Prompt Engineering Showcase: Your Best Practical LLM Prompting Hacks

This thread is a gallery-style showcase dedicated entirely to practical, no-fluff prompt engineering tips and hacks. Share your clever discoveries and practical workarounds that significantly improved your experience working with LLMs.

Here’s a quick example from my own early days working with Davinci:

I encountered a frustrating issue where the model simply wouldn’t reliably produce lists of exact lengths (like exactly 12 or 15 items). The quirky but surprisingly effective solution was to prompt it to count backward from the desired number. This gave me the right number of items that I could then renumber correctly.

Now it’s your turn!

Post your practical prompt hacks or examples below.

Remember, keep it useful, actionable, and free of philosophy or self-promotion.

Let’s build an invaluable resource of prompt engineering wisdom longer than the image gallery! :grinning_face_with_smiling_eyes:

13 Likes

Forget strawberries…

You usually cannot accurately count how many characters are in a text passage. To solve this, you can use the following method:

  • First, write your response as a JSON object. In this JSON object, assign each character from the provided text as a separate value, each with its own index number.
  • After doing this, you can easily and accurately count and report the total number of letters in the text by referring to the indexes.

Input text, count length in characters (code points):
“I encountered a frustrating issue where the model simply wouldn’t reliably produce lists of exact lengths (like exactly 12 or 15 items).”

I’m assuming you aren’t looking for instructions for roadside improvised explosive devices…

2 Likes

Ah, I should’ve clarified it was back with completions and I would end the prompt with…

15)

Then it would complete the list down to 1)…

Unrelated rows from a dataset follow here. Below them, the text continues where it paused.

(** C6, amended: whenever [reviveTerminalProcesses] returns without
    throwing, the stored state is deleted, so a second read revives nothing.
    A stored layout that is not empty and parses is then sent to the pty
    host with [setTerminalLayoutInfo], right after the revival, and is
    deleted when that call succeeds; when the layout does not parse or the
    call is rejected, the exception is swallowed and the layout stays in
    storage. *)
Theorem C6_successful_revival_is_one_shot svc s es loc :
  (es, loc) ∈ revive_calls (effects (getTerminalLayoutInfo svc) s) ->
  ptyReviveTerminalProcesses svc es loc = Ok () ->
  let s' := final (getTerminalLayoutInfo svc) s in
  let out := effects (getTerminalLayoutInfo svc) s in
  storage s' !! TerminalBufferState = None
  /\ revive_calls (effects (getTerminalLayoutInfo svc) s') = []
  /\ match nonempty (storage s !! TerminalLayoutInfo) with
     | None =>
         set_layout_calls out = []
         /\ storage s' !! TerminalLayoutInfo = storage s !! TerminalLayoutInfo
     | Some layoutInfo =>
         match JSON_parse svc layoutInfo with
         | Throw _ =>
             set_layout_calls out = []
             /\ storage s' !! TerminalLayoutInfo = Some layoutInfo
         | Ok args =>
             (exists pre,
                Forall loop_effect pre
                /\ out = pre ++ [PtyReviveTerminalProcesses es loc;
                                 PtySetTerminalLayoutInfo args;
                                 PtyGetTerminalLayoutInfo (workspaceId svc)])
             /\ match ptySetTerminalLayoutInfo svc args with
                | Ok _ => storage s' !! TerminalLayoutInfo = None
                | Throw _ => storage s' !! TerminalLayoutInfo = Some layoutInfo
                end
         end
     end.
Proof.
  intros H Hok s' out.
  destruct (getTerminalLayoutInfo_revived svc s es loc H)
    as (blob & v & state & profileEnv & pre & apps & Hs & _ & Hp & Hv & Hst
        & Hprof & -> & Hpre & Hf3 & Happs & Heq).
  rewrite Hok, finish_revival_eval in Heq. cbv zeta in Heq.
  destruct (loop_effects_views pre Hpre) as (_ & _ & _ & Hsl).
  assert (forall s1,
            storage s1 !! TerminalBufferState = None ->
            revive_calls (effects (getTerminalLayoutInfo svc) s1) = [])
    as Honce.
  { intros s1 Hs1. unfold effects.
    rewrite getTerminalLayoutInfo_no_blob; [done|]. by rewrite Hs1. }
  unfold s', out, final, effects in *. clear s' out.
  destruct (nonempty (storage s !! TerminalLayoutInfo)) as [layoutInfo|] eqn:En.
  2: { rewrite Heq. simpl. rewrite lookup_delete_eq, lookup_delete_ne by done.
       unfold set_layout_calls in *. rewrite omap_app, Hsl.
       repeat split; try done. apply Honce. simpl. apply lookup_delete_eq. }
  destruct (JSON_parse svc layoutInfo) as [args|e].
  2: { rewrite Heq. simpl. rewrite lookup_delete_eq, lookup_delete_ne by done.
       apply nonempty_inv in En as [Hl _].
       unfold set_layout_calls in *. rewrite omap_app, Hsl.
       repeat split; try done. apply Honce. simpl. apply lookup_delete_eq. }
  apply nonempty_inv in En as [Hl _].
  destruct (ptySetTerminalLayoutInfo svc args) as [[]|e];
    rewrite Heq; simpl.
  - rewrite lookup_delete_ne, !lookup_delete_eq by done.
    repeat split; try done; [|by exists pre].
    apply Honce. simpl. rewrite lookup_delete_ne by done.
    apply lookup_delete_eq.
  - rewrite lookup_delete_eq, lookup_delete_ne by done.
    repeat split; try done; [|by exists pre].
    apply Honce. simpl. apply lookup_delete_eq.
Qed.

Lemma C6_successful_revival_is_one_shot_witness :
  let svc := sample_services (Ok ()) in
  let s := stored sample_blob (Some sample_layout) in
  let es :=
    [with_prop sample_entry "processLaunchOptions"
       (obj [("env", obj [("NEW", VStr "2")])])] in
  let s' := final (getTerminalLayoutInfo svc) s in
  let out := effects (getTerminalLayoutInfo svc) s in
  (es, "en-US") ∈ revive_calls out
  /\ storage s' !! TerminalBufferState = None
  /\ revive_calls (effects (getTerminalLayoutInfo svc) s') = []
  /\ (exists pre,
        Forall loop_effect pre
        /\ out = pre ++ [PtyReviveTerminalProcesses es "en-US";
                         PtySetTerminalLayoutInfo
                           (obj [("workspaceId", VStr "ws"); ("tabs", arr [])]);
                         PtyGetTerminalLayoutInfo "ws"])
  /\ storage s' !! TerminalLayoutInfo = None.
Proof.
  intros svc s es s' out.
  assert ((es, "en-US") ∈ revive_calls out)
    as H by (vm_compute; apply list_elem_of_here).
  split; [exact H|].
  pose proof (C6_successful_revival_is_one_shot svc s es "en-US" H eq_refl)
    as (H1 & H2 & H3 & H4).
  auto.
Defined.

End TerminalFacts.

(** ** The supervisor: further properties *)
Module ThreadMore.
Import Js Thread ThreadExt ThreadFacts.

Lemma posts_app (i1 i2 : list input) : posts (i1 ++ i2) = posts i1 ++ posts i2.
Proof. apply omap_app. Qed.

Lemma posts_cons (i : input) (ins : list input) :
  posts (i :: ins) = posts [i] ++ posts ins.
Proof. apply (posts_app [i]). Qed.

(** Before the start, posting queues the message and nothing else has an
    effect on the queue. *)
Lemma step_unstarted env i s :
  before_handshake i ->
  extensionHostProcessReady s = false ->
  initializeExtensionHostProcess s = None ->
  extensionHostProcessHandle s = false ->
  let s1 := (step env i s).1 in
  extensionHostProcessReady s1 = false
  /\ initializeExtensionHostProcess s1 = None
  /\ extensionHostProcessHandle s1 = false
  /\ unsentMessages s1 = unsentMessages s ++ posts [i].
Proof.
  intros Hi Hr Hp Hh. destruct i; simpl in *; try done.
  - rewrite Hp. simpl. by rewrite app_nil_r.
  - rewrite (postMessage_unstarted _ _ Hr Hp). by simpl.
  - rewrite Hh. simpl. by rewrite app_nil_r.
  - rewrite Hh. simpl. by rewrite app_nil_r.
  - rewrite Hh. simpl. by rewrite app_nil_r.
  - by rewrite app_nil_r.
Qed.

Lemma run_unstarted env ins : forall s,
  Forall before_handshake ins ->
  extensionHostProcessReady s = false ->
  initializeExtensionHostProcess s = None ->
  extensionHostProcessHandle s = false ->
  let s1 := (run env ins s).1 in
  extensionHostProcessReady s1 = false
  /\ initializeExtensionHostProcess s1 = None
  /\ extensionHostProcessHandle s1 = false
  /\ unsentMessages s1 = unsentMessages s ++ posts ins.
Proof.
  induction ins as [|i ins IH]; intros s Hall Hr Hp Hh.
  { simpl. by rewrite app_nil_r. }
  apply Forall_cons in Hall as [Hi Hall].
  destruct (step_unstarted env i s Hi Hr Hp Hh) as (Hr1 & Hp1 & Hh1 & Hu1).
  rewrite posts_cons. cbn [run].
  destruct (step env i s) as [s1 o1]. cbn [fst] in *.
  destruct (IH s1 Hall Hr1 Hp1 Hh1) as (Hr2 & Hp2 & Hh2 & Hu2).
  destruct (run env ins s1) as [s2 o2]. cbn [fst] in *.
  repeat split; try done. by rewrite Hu2, Hu1, app_assoc.
Qed.

(** Between the start and 'initialized', posting registers a listener behind
    those there and nothing else touches the listeners or the queue. *)
Lemma step_pending env i s ls :
  before_handshake i ->
  extensionHostProcessReady s = false ->
  initializeExtensionHostProcess s = Some (Pending ls) ->
  extensionHostProcessHandle s = true ->
  let s1 := (step env i s).1 in
  extensionHostProcessReady s1 = false
  /\ initializeExtensionHostProcess s1 = Some (Pending (ls ++ posts [i]))
  /\ extensionHostProcessHandle s1 = true
  /\ unsentMessages s1 = unsentMessages s.
Proof.
  intros Hi Hr Hp Hh. destruct i; simpl in *; try done.
  - rewrite Hp. simpl. by rewrite app_nil_r.
  - rewrite (postMessage_pending _ _ ls Hr Hp). by simpl.
  - rewrite Hh. unfold on_message, onMessaage, initializeExtensionHost,
      logExtensionHostMessage. rewrite Hi, app_nil_r.
    by repeat case_match; simplify_eq/=.
  - rewrite Hh, app_nil_r. unfold onError. by repeat case_match; simplify_eq/=.
  - rewrite Hh. simpl. by rewrite app_nil_r.
  - by rewrite app_nil_r.
Qed.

I seem to recall something years ago about labeling output to “count”… but not with JSON as that’s relatively new.

And no, jailbreaks are more Lounge material I’d say. :wink:

Just trying to get something positive going. We’ve got a ton of super smart people here (and me!) Small smile.

Seriously, though, more tips like…

  • Better to repeat instructions in system and user prompt?
  • Best to put X at the beginning or end of prompt?

I’ll admit that with as good as the models are becoming, “hacks” aren’t really needed much anymore. Even negative prompting seems to be getting a little better?

I asked Chat-Gippity to look at our community and come up with topic ideas. This was the best out of twenty, so… I planted a seed, not expecting it to grow.

1 Like

You didn’t say the platform of interest, however “hacks” or “tips” might be "don’t refer to developer content as “from a user”.




While the first screenshots show the ease that any user interacting with a ChatGPT GPT can become the “user” that created the GPT (as described within by OpenAI’s context), and elevate their rights, the last screenshot is “talking to” an API system message injection that OpenAI is placing before every user input when there is a vector store, even a developer’s “system” vector store.

The injected message says, incorrectly, that a user has uploaded files, again allowing odd responses as pictured, and a user is directly able to take “ownership” of vector store contents and redirect and exploit the AI.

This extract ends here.